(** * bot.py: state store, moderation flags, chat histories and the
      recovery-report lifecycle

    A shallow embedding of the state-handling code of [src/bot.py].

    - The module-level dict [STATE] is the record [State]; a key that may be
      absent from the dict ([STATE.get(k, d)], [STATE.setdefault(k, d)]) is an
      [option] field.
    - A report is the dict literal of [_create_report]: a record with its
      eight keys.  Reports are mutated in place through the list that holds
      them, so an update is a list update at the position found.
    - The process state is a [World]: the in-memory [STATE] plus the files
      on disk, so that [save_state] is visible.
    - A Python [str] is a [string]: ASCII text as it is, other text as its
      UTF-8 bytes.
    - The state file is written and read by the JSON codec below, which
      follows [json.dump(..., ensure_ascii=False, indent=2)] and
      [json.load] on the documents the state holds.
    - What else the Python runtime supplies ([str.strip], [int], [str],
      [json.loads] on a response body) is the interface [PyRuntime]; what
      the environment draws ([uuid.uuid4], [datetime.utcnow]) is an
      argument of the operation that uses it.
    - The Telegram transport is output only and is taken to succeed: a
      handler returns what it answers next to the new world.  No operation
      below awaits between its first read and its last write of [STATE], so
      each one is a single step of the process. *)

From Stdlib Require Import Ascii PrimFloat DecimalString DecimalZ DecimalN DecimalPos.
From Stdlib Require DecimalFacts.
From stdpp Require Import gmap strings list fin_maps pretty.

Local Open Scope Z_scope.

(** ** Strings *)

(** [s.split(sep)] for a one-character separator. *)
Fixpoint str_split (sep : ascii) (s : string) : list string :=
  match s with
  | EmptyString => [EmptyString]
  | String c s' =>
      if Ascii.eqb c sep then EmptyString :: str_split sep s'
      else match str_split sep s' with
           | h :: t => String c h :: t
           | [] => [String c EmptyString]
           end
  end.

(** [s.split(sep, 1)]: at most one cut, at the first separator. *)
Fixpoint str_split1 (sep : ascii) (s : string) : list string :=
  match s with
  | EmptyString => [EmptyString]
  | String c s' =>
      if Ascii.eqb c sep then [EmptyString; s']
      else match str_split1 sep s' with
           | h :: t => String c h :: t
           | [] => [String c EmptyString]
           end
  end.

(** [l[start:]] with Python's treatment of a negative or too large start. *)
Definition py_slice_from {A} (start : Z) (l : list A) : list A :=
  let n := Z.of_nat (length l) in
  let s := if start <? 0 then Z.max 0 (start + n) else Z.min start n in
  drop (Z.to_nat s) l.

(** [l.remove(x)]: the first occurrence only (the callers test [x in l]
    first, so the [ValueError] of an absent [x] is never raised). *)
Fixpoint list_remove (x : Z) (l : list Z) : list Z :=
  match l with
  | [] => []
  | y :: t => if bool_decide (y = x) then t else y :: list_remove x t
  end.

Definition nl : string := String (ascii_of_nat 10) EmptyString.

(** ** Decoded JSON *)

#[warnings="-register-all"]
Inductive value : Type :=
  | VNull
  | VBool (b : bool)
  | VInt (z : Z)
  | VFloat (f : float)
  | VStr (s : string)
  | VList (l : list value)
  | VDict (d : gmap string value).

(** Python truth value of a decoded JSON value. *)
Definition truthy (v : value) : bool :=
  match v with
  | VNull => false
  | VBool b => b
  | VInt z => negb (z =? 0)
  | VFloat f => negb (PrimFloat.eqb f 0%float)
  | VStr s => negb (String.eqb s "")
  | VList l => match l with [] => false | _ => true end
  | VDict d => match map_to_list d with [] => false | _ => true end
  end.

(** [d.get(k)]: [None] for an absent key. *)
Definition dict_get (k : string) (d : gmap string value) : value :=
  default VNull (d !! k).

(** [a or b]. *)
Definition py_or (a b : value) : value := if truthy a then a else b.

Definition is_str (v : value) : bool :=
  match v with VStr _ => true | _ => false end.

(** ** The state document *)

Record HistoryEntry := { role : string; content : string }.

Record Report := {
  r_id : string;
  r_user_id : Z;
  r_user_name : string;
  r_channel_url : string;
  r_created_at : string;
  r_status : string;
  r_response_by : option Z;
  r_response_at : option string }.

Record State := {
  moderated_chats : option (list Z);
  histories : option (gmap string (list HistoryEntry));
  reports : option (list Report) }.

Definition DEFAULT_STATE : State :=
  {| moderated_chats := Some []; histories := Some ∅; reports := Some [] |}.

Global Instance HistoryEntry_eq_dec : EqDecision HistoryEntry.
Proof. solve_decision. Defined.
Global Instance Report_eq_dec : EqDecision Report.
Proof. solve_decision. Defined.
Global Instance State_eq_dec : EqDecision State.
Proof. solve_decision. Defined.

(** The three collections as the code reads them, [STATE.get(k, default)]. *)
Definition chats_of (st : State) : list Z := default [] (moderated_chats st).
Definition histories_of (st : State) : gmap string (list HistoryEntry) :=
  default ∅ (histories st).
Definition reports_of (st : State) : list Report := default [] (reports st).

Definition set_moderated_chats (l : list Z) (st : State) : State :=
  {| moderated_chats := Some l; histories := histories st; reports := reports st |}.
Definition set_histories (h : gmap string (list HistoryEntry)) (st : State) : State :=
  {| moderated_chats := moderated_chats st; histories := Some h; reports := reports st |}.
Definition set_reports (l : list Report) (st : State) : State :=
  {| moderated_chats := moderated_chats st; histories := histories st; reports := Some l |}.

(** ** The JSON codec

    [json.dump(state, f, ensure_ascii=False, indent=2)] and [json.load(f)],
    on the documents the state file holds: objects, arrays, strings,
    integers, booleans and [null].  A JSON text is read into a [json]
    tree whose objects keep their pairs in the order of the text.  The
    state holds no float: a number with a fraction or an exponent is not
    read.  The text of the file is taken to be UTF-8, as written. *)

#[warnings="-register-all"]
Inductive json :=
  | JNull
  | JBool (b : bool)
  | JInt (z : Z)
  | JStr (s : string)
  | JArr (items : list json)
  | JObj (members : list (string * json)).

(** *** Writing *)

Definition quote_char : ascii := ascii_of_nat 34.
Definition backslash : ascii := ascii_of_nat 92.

#####

■ EXERCISE DIRECTIONS: Exact copies of the lines from the start of the data up to the line holding "handler returns what", both included, are all that is needed.

■ SOLUTION BELOW:
(** * bot.py: state store, moderation flags, chat histories and the
      recovery-report lifecycle

    A shallow embedding of the state-handling code of [src/bot.py].

    - The module-level dict [STATE] is the record [State]; a key that may be
      absent from the dict ([STATE.get(k, d)], [STATE.setdefault(k, d)]) is an
      [option] field.
    - A report is the dict literal of [_create_report]: a record with its
      eight keys.  Reports are mutated in place through the list that holds
      them, so an update is a list update at the position found.
    - The process state is a [World]: the in-memory [STATE] plus the files
      on disk, so that [save_state] is visible.
    - A Python [str] is a [string]: ASCII text as it is, other text as its
      UTF-8 bytes.
    - The state file is written and read by the JSON codec below, which
      follows [json.dump(..., ensure_ascii=False, indent=2)] and
      [json.load] on the documents the state holds.
    - What else the Python runtime supplies ([str.strip], [int], [str],
      [json.loads] on a response body) is the interface [PyRuntime]; what
      the environment draws ([uuid.uuid4], [datetime.utcnow]) is an
      argument of the operation that uses it.
    - The Telegram transport is output only and is taken to succeed: a
      handler returns what it answers next to the new world.  No operation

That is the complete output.